6年越しの
おいしさ
ゆり根は、6年かけて食卓に届きます。種球を育てるためだけに3年かかり、4年目から畑に植えこむのですが、秋になったら取り出して春まで保存し、翌年また畑に植えるということを3年繰り返すのですから、その手間は相当です。
こだわりの強い生産者でなければ育てられないゆり根は、ほぼ北海道産。一昔前までは大半が道外に出荷され、京料理店がご贔屓(ひいき)でしたが、近頃は道内のファンも増え、スーパーでも日常的に見ることができます。
生だとリンゴのようにシャキシャキしているゆり根も、火を入れると最初ホクホク、やがてホッコリ、そしてネットリ。この味わいの変化がおもしろく、どう料理しようかと心をくすぐられる料理人は、私だけではないはずです。
以前ゆり根の生産者さんが、火を止めた薪ストーブの上にゆり根をまるごと置き、忘れた頃に、「はい、どうぞ」と振る舞ってくれたことがあります。

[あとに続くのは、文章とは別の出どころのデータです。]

(** ** Sample company facts for the instances *)

Definition obs (start_date : option string) (end_date : string) (val : Z)
    (form filed : string) : entry :=
  Entry start_date (Some end_date) (Some val) (Some form) (Some filed).

Definition usd_only (entries : list entry) : concept_data :=
  ConceptData (Some {[ "USD" := entries ]}).

(** Revenue reported under three synonyms: the first only in a quarterly
    filing, the second and the third in annual filings of different years. *)
Definition revenue_facts : facts :=
  Facts (Some {[ "us-gaap" :=
    list_to_map
      [ ("Revenues",
         usd_only [ obs (Some "2020-03-29") "2020-06-27" 59685000000 "10-Q" "2020-07-31" ]);
        ("RevenueFromContractWithCustomerExcludingAssessedTax",
         usd_only [ obs (Some "2019-09-29") "2020-09-26" 274515000000 "10-K" "2020-10-30" ]);
        ("SalesRevenueNet",
         usd_only [ obs (Some "2018-09-30") "2019-09-28" 260174000000 "10-K" "2019-10-31";
                    obs (Some "2019-09-29") "2020-09-26" 1 "10-K" "2020-10-30" ]) ] ]}).

(** Two filings of total assets for one period, in both orders. *)
Definition assets_early : entry := obs None "2023-09-30" 999999999999 "10-K" "2023-10-01".
Definition assets_late : entry := obs None "2023-09-30" 352583000000 "10-K" "2023-11-03".

(** A concept reported in two units. *)
Definition two_unit_concept : concept_data :=
  ConceptData (Some (list_to_map
    [ ("shares", [ obs None "2022-12-31" 1000 "10-K" "2023-02-01" ]);
      ("USD", [ obs None "2022-12-31" 5000000 "10-K" "2023-02-01" ]) ])).

(** An annual filing covering half a year, and one without a start date. *)
Definition half_year : entry := obs (Some "2020-01-01") "2020-06-30" 100 "10-K" "2020-08-01".
Definition no_start : entry := obs None "2020-06-30" 100 "10-K" "2020-08-01".

(** An observation without end date, and one without value. *)
Definition no_end : entry := Entry None None (Some 42) (Some "10-K") (Some "2021-02-01").
Definition no_val : entry :=
  Entry None (Some "2021-12-31") None (Some "10-K") (Some "2022-02-01").

(** ** Facts with every missing value written as 0 *)

Definition fill_val (e : entry) : entry :=
  Entry (e_start e) (e_end e) (Some (default 0 (e_val e))) (e_form e) (e_filed e).

Definition fill_units (units : gmap string (list entry)) : gmap string (list entry) :=
  (fun entries : list entry => fill_val <$> entries) <$> units.

Definition fill_concept (concept : concept_data) : concept_data :=
  ConceptData (fill_units <$> c_units concept).

Definition fill_us_gaap (us_gaap : gmap string concept_data) : gmap string concept_data :=
  fill_concept <$> us_gaap.

Definition fill_facts (f : facts) : facts :=
  Facts ((fun namespaces : gmap string (gmap string concept_data) =>
            fill_us_gaap <$> namespaces) <$> f_facts f).

(** Total assets and total liabilities of a company whose fiscal year ends on
    the Saturday nearest to 31 December: the years 2015 and 2016 end on
    2016-01-02 and 2016-12-31, both in the calendar year 2016. *)
Definition week53_facts : facts :=
  Facts (Some {[ "us-gaap" :=
    list_to_map
      [ ("Assets", usd_only [ obs None "2016-01-02" 5 "10-K" "2016-02-26" ]);
        ("Liabilities", usd_only [ obs None "2016-12-31" 7 "10-K" "2017-02-24" ]) ] ]}).

Definition week53_items : list (string * list (string * Z)) :=
  [ ("TotalAssets", [("2016-01-02", 5)]);
    ("TotalLiabilities", [("2016-12-31", 7)]) ].

(** Total assets and total liabilities reported for different years. *)
Definition two_year_facts : facts :=
  Facts (Some {[ "us-gaap" :=
    list_to_map
      [ ("Assets", usd_only [ obs None "2015-12-31" 5 "10-K" "2016-02-26" ]);
        ("Liabilities", usd_only [ obs None "2016-12-31" 7 "10-K" "2017-02-24" ]) ] ]}).

(** A concept reported in shares and in USD, as the facts of a company. *)
Definition two_unit_facts : facts :=
  Facts (Some {[ "us-gaap" := {[ "Shares" := two_unit_concept ]} ]}).

(** ** The end dates of the resolved series

    [d] is an end date of the statement: some field has an entry for it. *)
Definition has_end_date (items : list (string * list (string * Z))) (d : string) : Prop :=
  exists field series, (field, series) ∈ items /\ d ∈ Dict.keys series.

(** ** The table with one zero-filled column per end date

    The property that every end date found in a series is a column of the
    table, under its period label, in which a field without entry for that
    date holds 0. *)
Definition every_date_column_zero_filled {Period : Type}
    (period_of : bool -> string -> option Period)
    (items : list (string * list (string * Z))) (quarter : bool)
    (df : dataframe Period) : Prop :=
  forall d, d ∈ collect_dates items ->
    exists (i : nat) (p : Period),
      period_of quarter d = Some p
      /\ df_columns df !! i = Some p
      /\ forall field series cells,
           (field, series) ∈ items -> (field, cells) ∈ df_rows df ->
           Dict.lookup series d = None -> cells !! i = Some 0.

表面はクリスピーなのに、中はネットリしていて、ものすごくおいしかった。あの感動をもう一度と、お店では塩釜包みにアレンジしたものを提供しています。
ご家庭では、ホイル焼きが手軽でしょう。洗って汚れを落としたゆり根に塩を振ってホイルに包み、ゆり根が持つ水分を使って蒸し焼きにします。作り方は簡単なのに、冬ならではのごちそうという言葉がぴったりの料理に仕上がります。
まるごと使うのは豪勢と感じる時は、1枚ずつはがしたりん片をミルクの中に入れ、弱火でクタクタになるまで煮てもおいしいです。ほんのり甘く、やさしい味わいは、お子さんにも喜ばれると思います。余談になりますが、「うちの子が食べたいと言うから」と、私のお店にお見えになるお客様もいらっしゃるように、ゆり根はお子さんにも人気の食材です。
ゆり根はオガ粉に守られるようにして流通しますが、それはぶつかっただけで色が変わるほど、デリケートだからなんです。傷や汚れは削るしかありませんが、6年越しに会えた恵みですから、削る部分はごく小さめに。食べる部分をできるだけ残さないと、もったいないです。ぜひ、大事に味わってください。